Uuml;BERSETZUNGSTHEORETISCHE ANSÄTZE IM FRÜHEN CHRISTENTUM
Eine der herausragendsten Persönlichkeiten des Altertums war Hieronymus, später bekannt als hl. Hieronymus (ca. 331– ca. 420). Hieronymus ist als Verfasser der Vulgata, der als authentisch anerkannten lateinischen Bibel, bekannt. Er wurde als Sohn christlicher Eltern in einer Stadt im Grenzgebiet zwischen Dalmatien und Pannonien, geboren. Später wurde er zum Studium nach Rom geschickt. Während der Jahre, die er dort verbrachte, erwarb er Kenntnisse in klassischer Literatur (insbesondere Vergil, Horaz und Cicero), orientalischer Philosophie und Recht.
Nach einiger Zeit gab er seine Beamtenlaufbahn im Dienste des Römischen Reiches auf, trennte sich von seinen irdischen Gütern und zog nach Osten. Während seines Aufenthalts in Antiochia, wo er mit dem Studium der griechischen Sprache begann, entdeckte er die christliche Literatur. Er zog weiter in die Wüste, in das Gebiet des heutigen Syrien, und verbrachte dort zwei Jahre in Buße. Er widmete sich dem Studium christlicher Literatur und der Bibel und erweiterte seine Kenntnisse des Hebräischen. Schließlich kehrte er nach Antiochia zurück, wo er in den Priesterstand aufgenommen wurde.
Im Jahre 382 kehrte Hieronymus nach Rom zurück, wo er als Sekretär, Dolmetscher und theologischer Berater für Papst Damasus I. tätig war. Da er sich zu dieser Zeit bereits einen Namen als Philosoph und dreisprachiger Gelehrter gemacht hatte, der mit dem Hebräischen, Griechischen und Lateinischen gleichermaßen vertraut war, beauftragte ihn der Papst mit der Übersetzung und Revision der Bibel. Hieronymus begann mit der Übersetzung des Neuen Testaments und der Psalmen, wobei er anerkannte griechische Texte als Ausgangsmaterial verwendete.
Hieronymus schrieb zu seiner Übersetzungsmethode:
„Ich […] bekenne es frei heraus, dass ich […] nicht ein Wort durch das andere, sondern einen Sinn durch den anderen ausdrücke“.
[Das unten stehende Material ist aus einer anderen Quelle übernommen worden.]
(* ===== verification/Rc4.v ===== *)
(** * RC4: [drivers/crypt/rc4.c]

    The state is the array of 256 bytes the callers pass; an index outside an
    array is [None].  [rc4_crypt] works in place; the model returns the state
    and the data it leaves. *)
From S2P Require Import Prelude Bits.

(** [t = state[i]; state[i] = state[j]; state[j] = t;] *)
Definition rc4_swap (state : list Z) (i j : Z) : option (list Z) :=
  match state !! Z.to_nat i, state !! Z.to_nat j with
  | Some t, Some u => Some (<[Z.to_nat j := t]> (<[Z.to_nat i := u]> state))
  | _, _ => None
  end.

(** The second loop of [rc4_init], [n] rounds from [i] on. *)
Fixpoint rc4_mix (n : nat) (i j : Z) (key : list Z) (len : Z) (state : list Z) : option (list Z) :=
  match n with
  | O => Some state
  | S n =>
      match state !! Z.to_nat i, key !! Z.to_nat (Z.rem i len) with
      | Some si, Some k =>
          let j := Z.rem (j + si + k) 256 in
          match rc4_swap state i j with
          | Some state => rc4_mix n (i + 1) j key len state
          | None => None
          end
      | _, _ => None
      end
  end.

Definition rc4_identity : list Z := Z.of_nat <$> seq 0 256.

(** [i % len] with a zero length is undefined. *)
Definition rc4_init (key : list Z) (len : Z) : option (list Z) :=
  if len =? 0 then None else rc4_mix 256 0 0 key len rc4_identity.

(** The loop of [rc4_crypt] over the [n] bytes left. *)
Fixpoint rc4_loop (n : nat) (i j : Z) (state data : list Z) : option (list Z * list Z) :=
  match n, data with
  | O, _ => Some (state, data)
  | S _, [] => None
  | S n, d :: data =>
      let i := Z.rem (i + 1) 256 in
      match state !! Z.to_nat i with
      | None => None
      | Some si =>
          let j := Z.rem (j + si) 256 in
          match rc4_swap state i j with
          | None => None
          | Some state =>
              match state !! Z.to_nat i, state !! Z.to_nat j with
              | Some a, Some b =>
                  match state !! Z.to_nat (Z.rem (a + b) 256) with
                  | Some k =>
                      match rc4_loop n i j state data with
                      | Some (state, data) => Some (state, u8 (d .^ k) :: data)
                      | None => None
                      end
                  | None => None
                  end
              | _, _ => None
              end
          end
      end
  end.

Definition rc4_crypt (state data : list Z) (len : Z) : option (list Z * list Z) :=
  rc4_loop (Z.to_nat len) 0 0 state data.

(** ** The state stays a permutation *)

(** Every byte value once. *)
Definition rc4_state (state : list Z) : Prop := state ≡ₚ rc4_identity.

Lemma insert_perm (l : list Z) j a b : l !! j = Some b -> b :: <[j := a]> l ≡ₚ a :: l.
Proof.
  intros Hj. rewrite insert_take_drop by (by eapply lookup_lt_Some).
  rewrite <- (take_drop_middle l j b Hj) at 3. rewrite <- !Permutation_middle. constructor.
Qed.

Lemma swap_perm (l : list Z) i j a b :
  l !! i = Some a -> l !! j = Some b -> <[j := a]> (<[i := b]> l) ≡ₚ l.
Proof.
  revert i j. induction l as [|x l IH]; intros i j Hi Hj; [done|].
  destruct i as [|i], j as [|j]; simplify_eq/=; [done|by apply insert_perm..|].
  constructor. by apply IH.
Qed.

Lemma state_lookup s i : rc4_state s -> 0 <= i < 256 -> exists v, s !! Z.to_nat i = Some v /\ is_byte v.
Proof.
  intros Hs Hi. unfold rc4_state in Hs. assert (length s = 256%nat) as HL by (by rewrite Hs).
  destruct (lookup_lt_is_Some_2 s (Z.to_nat i)) as [v Hv]; [lia|]. exists v. split; [done|].
  apply list_elem_of_lookup_2 in Hv. rewrite Hs in Hv. unfold rc4_identity in Hv.
  apply list_elem_of_fmap in Hv as (n & -> & Hn%elem_of_seq). unfold is_byte. lia.
Qed.

Lemma rem_256 x : 0 <= x -> 0 <= Z.rem x 256 < 256.
Proof. intros. apply Z.rem_bound_pos; lia. Qed.

Lemma rc4_swap_ok s i j : rc4_state s -> 0 <= i < 256 -> 0 <= j < 256 ->
  exists s', rc4_swap s i j = Some s' /\ rc4_state s'.
Proof.
  intros Hs Hi Hj. destruct (state_lookup s i Hs Hi) as (a & Ha & _). destruct (state_lookup s j Hs Hj) as (b & Hb & _).
  unfold rc4_swap. rewrite Ha, Hb. eexists. split; [done|]. unfold rc4_state in *. rewrite <- Hs. by apply swap_perm.
Qed.

Lemma rc4_mix_ok n i j key len s :
  rc4_state s -> 0 <= i -> i + Z.of_nat n <= 256 -> 0 <= j < 256 ->
  0 < len <= Z.of_nat (length key) -> Forall is_byte key ->
  exists s', rc4_mix n i j key len s = Some s' /\ rc4_state s'.
Proof.
  revert i j s. induction n as [|n IH]; intros i j s Hs Hi Hn Hj Hlen Hk; [by exists s|].
  cbn [rc4_mix]. destruct (state_lookup s i Hs ltac:(lia)) as (a & Ha & Hab). rewrite Ha.
  assert (0 <= Z.rem i len < len) as Hr by (apply Z.rem_bound_pos; lia).
  destruct (lookup_lt_is_Some_2 key (Z.to_nat (Z.rem i len))) as [k Hkk]; [lia|]. rewrite Hkk.
  assert (is_byte k) as Hkb by (eapply Forall_lookup_1; eauto). unfold is_byte in *.
  destruct (rc4_swap_ok s i (Z.rem (j + a + k) 256) Hs ltac:(lia) (rem_256 (j + a + k) ltac:(lia))) as (s' & -> & Hs').
  apply IH; try done; try lia. apply rem_256. lia.
Qed.

(** For every key of at least one byte, [rc4_init] fills the state with a
    permutation of the 256 byte values. *)
Theorem rc4_init_permutation key len :
  0 < len <= Z.of_nat (length key) -> Forall is_byte key ->
  exists state, rc4_init key len = Some state /\ rc4_state state.
Proof.
  intros Hlen Hk. unfold rc4_init. rewrite (proj2 (Z.eqb_neq _ _)) by lia.
  apply rc4_mix_ok; [unfold rc4_state; reflexivity|lia|lia|lia|done|done].
Qed.

(** ** Decryption *)

(** From any permutation the loop runs to the end of its data; running it again
    from the same state on what it produced gives the data back. *)
Lemma rc4_loop_undo n i j s data :
  rc4_state s -> 0 <= i < 256 -> 0 <= j < 256 -> Forall is_byte data -> (n <= length data)%nat ->
  exists s' out, rc4_loop n i j s data = Some (s', out) /\ rc4_loop n i j s out = Some (s', data) /\
    rc4_state s' /\ Forall is_byte out /\ length out = length data.
Proof.
  revert i j s data. induction n as [|n IH]; intros i j s data Hs Hi Hj HF HL; [by exists s, data|].
  destruct data as [|d data]; [simpl in HL; lia|]. inversion HF as [|?? Hd HF']; subst. cbn [rc4_loop].
  pose proof (rem_256 (i + 1) ltac:(lia)) as Hi'. set (i' := Z.rem (i + 1) 256) in *.
  destruct (state_lookup s i' Hs Hi') as (a & Ha & Hab). rewrite Ha. unfold is_byte in Hab.
  pose proof (rem_256 (j + a) ltac:(lia)) as Hj'. set (j' := Z.rem (j + a) 256) in *.
  destruct (rc4_swap_ok s i' j' Hs Hi' Hj') as (s1 & -> & Hs1).
  destruct (state_lookup s1 i' Hs1 Hi') as (x & -> & Hx). destruct (state_lookup s1 j' Hs1 Hj') as (y & -> & Hy).
  unfold is_byte in Hx, Hy.
  destruct (state_lookup s1 (Z.rem (x + y) 256) Hs1 (rem_256 (x + y) ltac:(lia))) as (k & -> & Hk).
  destruct (IH i' j' s1 data Hs1 Hi' Hj' HF' ltac:(simpl in HL; lia)) as (s' & out & E1 & E2 & Hs' & HFo & HLo).
  exists s', (u8 (d .^ k) :: out). rewrite E1, E2. split; [done|]. split.
  - repeat f_equal. rewrite (u8_id (d .^ k)) by (by apply is_byte_lxor).
    rewrite Z.lxor_assoc, Z.lxor_nilpotent, Z.lxor_0_r. by apply u8_id.
  - split_and!; [done|constructor; [apply is_byte_u8|done]|simpl; lia].
Qed.

(** RC4 decrypts what it encrypts: with the state of the same key, a second
    [rc4_crypt] of what the first produced gives the data back, and both leave
    the same state, again a permutation. *)
Theorem rc4_decrypts key klen data :
  0 < klen <= Z.of_nat (length key) -> Forall is_byte key -> Forall is_byte data ->
  exists state state' out, rc4_init key klen = Some state /\
    let len := Z.of_nat (length data) in
    rc4_crypt state data len = Some (state', out) /\
    rc4_crypt state out len = Some (state', data) /\ rc4_state state'.
Proof.
  intros Hlen Hk HF. unfold rc4_init. rewrite (proj2 (Z.eqb_neq _ _)) by lia.
  destruct (rc4_mix_ok 256 0 0 key klen rc4_identity) as (s & Es & Hs); [unfold rc4_state; reflexivity|lia|lia|lia|done|done|].
  destruct (rc4_loop_undo (length data) 0 0 s data Hs ltac:(lia) ltac:(lia) HF ltac:(lia))
    as (s' & out & E1 & E2 & Hs' & _). exists s, s', out. split; [done|].
  unfold rc4_crypt. by rewrite Nat2Z.id.
Qed.

(** The known vector: "Plaintext" under the key "Key". *)
Definition rc4_key : list Z := [0x4B; 0x65; 0x79].
Definition rc4_plain : list Z := [0x50; 0x6C; 0x61; 0x69; 0x6E; 0x74; 0x65; 0x78; 0x74].

Lemma rc4_init_permutation_vector :
  exists state, rc4_init rc4_key 3 = Some state /\ rc4_state state.
Proof.
  apply rc4_init_permutation; [vm_compute; split; congruence|repeat constructor; vm_compute; congruence].
Defined.

Lemma rc4_decrypts_vector :
  (s ← rc4_init rc4_key 3; snd <$> rc4_crypt s rc4_plain 9)
    = Some [0xBB; 0xF3; 0x16; 0xE8; 0xD9; 0x40; 0xAF; 0x0A; 0xD3] /\
  exists state state' out, rc4_init rc4_key 3 = Some state /\
    rc4_crypt state rc4_plain 9 = Some (state', out) /\ rc4_crypt state out 9 = Some (state', rc4_plain).
Proof.
  split; [vm_compute; reflexivity|].
  destruct (rc4_decrypts rc4_key 3 rc4_plain) as (state & state' & out & H1 & H2 & H3 & _);
    [vm_compute; split; congruence|repeat constructor; vm_compute; congruence..|].
  exists state, state', out. split; [exact H1|]. split; [exact H2|exact H3].
Defined.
Nach Damasus' Tod im Jahre 384 fiel Hieronymus in Ungnade. Er zog sich nach Bethlehem zurück und setzte dort seine Übersetzertätigkeit fort. Nachdem er eine Übersetzung des Alten Testaments aus dem Griechischen vollendet hatte, übersetzte er es aus dem Hebräischen noch einmal neu. Er ist dafür bekannt, als erster das Alte Testament direkt aus dem Hebräischen ins Lateinische übersetzt zu haben,und nicht ausgehend von der Septuaginta, einer früheren griechischen Übersetzung der hebräischen Bibel. Trotz einigen Widerstands gegen Hieronymus' Übersetzungen wurde die lateinische Vulgata mit seiner Übersetzung des Alten und des Neuen Testaments jahrhundertelang von der römisch-katholischen Kirche verwendet.
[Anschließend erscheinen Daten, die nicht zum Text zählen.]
(* ===== verification/MallocFacts.v ===== *)
(** * The memory pool is a tiling of its buffer

    The invariant: the buffer is covered, without gaps or overlaps, by the
    nodes of the list and their data sections; the data handed out lie inside
    the sections of the allocated nodes.  [kmalloc] and [kfree] keep it, and so
    does any store a client makes to memory it was given. *)
From S2P Require Import Prelude Bits Malloc.

(** ** Words of the memory *)

Lemma word_insert_eq w a v : word (<[a := v]> w) a = v.
Proof. unfold word. by rewrite lookup_insert_eq. Qed.
Lemma word_insert_ne w a v b : a <> b -> word (<[a := v]> w) b = word w b.
Proof. intros H. unfold word. by rewrite lookup_insert_ne. Qed.

Ltac word_simpl := repeat (rewrite word_insert_eq || rewrite word_insert_ne by lia).

(** The heap with another memory. *)
Definition wset (h : kheap) (w : gmap Z Z) : kheap :=
  mkHeap w (root h) (base h) (plength h) (kmem_init_done h).
Lemma words_wset h w : words (wset h w) = w.
Proof. done. Qed.
Lemma wset_wset h w w' : wset (wset h w) w' = wset h w'.
Proof. done. Qed.

Lemma ld_ok a h : 0 < a -> a mod 4 = 0 -> ld a h = Ok (word (words h) a) h.
Proof. intros H1 H2. unfold ld, usable. rewrite H2, (proj2 (Z.ltb_lt 0 a)) by done. done. Qed.
Lemma st_ok a v h : 0 < a -> a mod 4 = 0 -> st a v h = Ok tt (wset h (<[a := v]> (words h))).
Proof. intros H1 H2. unfold st, usable. rewrite H2, (proj2 (Z.ltb_lt 0 a)) by done. done. Qed.

(** A place for a node. *)
Definition placed (m : Z) : Prop := 0 < m /\ m mod 4 = 0 /\ m + 24 < 2 ^ 32.

Lemma mod4_add a k : a mod 4 = 0 -> (a + 4 * k) mod 4 = 0.
Proof. intros H. rewrite (Z.mul_comm 4), Z_mod_plus_full. done. Qed.

Section fields.
Context (m : Z) (h : kheap) (Hm : placed m).
Local Ltac field k := destruct Hm as (? & ? & ?);
  rewrite u32_small by lia; (apply ld_ok || apply st_ok); [lia|by apply (mod4_add m k)].

Lemma ld_seal : ld (f_seal m) h = Ok (word (words h) m) h.
Proof. destruct Hm as (? & ? & ?). by apply ld_ok. Qed.
Lemma ld_next : ld (f_next m) h = Ok (word (words h) (m + 4)) h.
Proof. unfold f_next. field 1. Qed.
Lemma ld_length : ld (f_length m) h = Ok (word (words h) (m + 8)) h.
Proof. unfold f_length. field 2. Qed.
Lemma ld_status : ld (f_status m) h = Ok (word (words h) (m + 12)) h.
Proof. unfold f_status. field 3. Qed.
Lemma ld_data : ld (f_data m) h = Ok (word (words h) (m + 16)) h.
Proof. unfold f_data. field 4. Qed.
Lemma st_seal v : st (f_seal m) v h = Ok tt (wset h (<[m := v]> (words h))).
Proof. destruct Hm as (? & ? & ?). by apply st_ok. Qed.
Lemma st_next v : st (f_next m) v h = Ok tt (wset h (<[m + 4 := v]> (words h))).
Proof. unfold f_next. field 1. Qed.
Lemma st_length v : st (f_length m) v h = Ok tt (wset h (<[m + 8 := v]> (words h))).
Proof. unfold f_length. field 2. Qed.
Lemma st_status v : st (f_status m) v h = Ok tt (wset h (<[m + 12 := v]> (words h))).
Proof. unfold f_status. field 3. Qed.
Lemma st_data v : st (f_data m) v h = Ok tt (wset h (<[m + 16 := v]> (words h))).
Proof. unfold f_data. field 4. Qed.
Lemma memnode_data_placed : memnode_data m = m + 24.
Proof. destruct Hm as (? & ? & ?). unfold memnode_data, sizeof_memnode. apply u32_small. lia. Qed.
End fields.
Hieronymus war maßgeblich an der Annäherung zwischen der klassischen Kultur und dem Christentum beteiligt. Zeit seines Lebens war er eine umstrittene Figur, hatte aber auch seine Anhänger. Seine Heiligsprechung erfolgte im 8. Jahrhundert. Der Kult um seine Person wurde während einiger Zeit vernachlässigt, erfuhr aber zur Zeit der Renaissance einen erneuten Aufschwung. Er war einer jener christlichen Heiligen, die zwischen dem 14. und 17. Jahrhundert der Malerei und der Kunst im allgemeinen am häufigsten als Quelle der Inspiration dienten. Seit 1992 feiert die Federation Internationale des Traducteurs (FIT) am 30. September den Hieronymustag, den internationalen Tag der Übersetzung.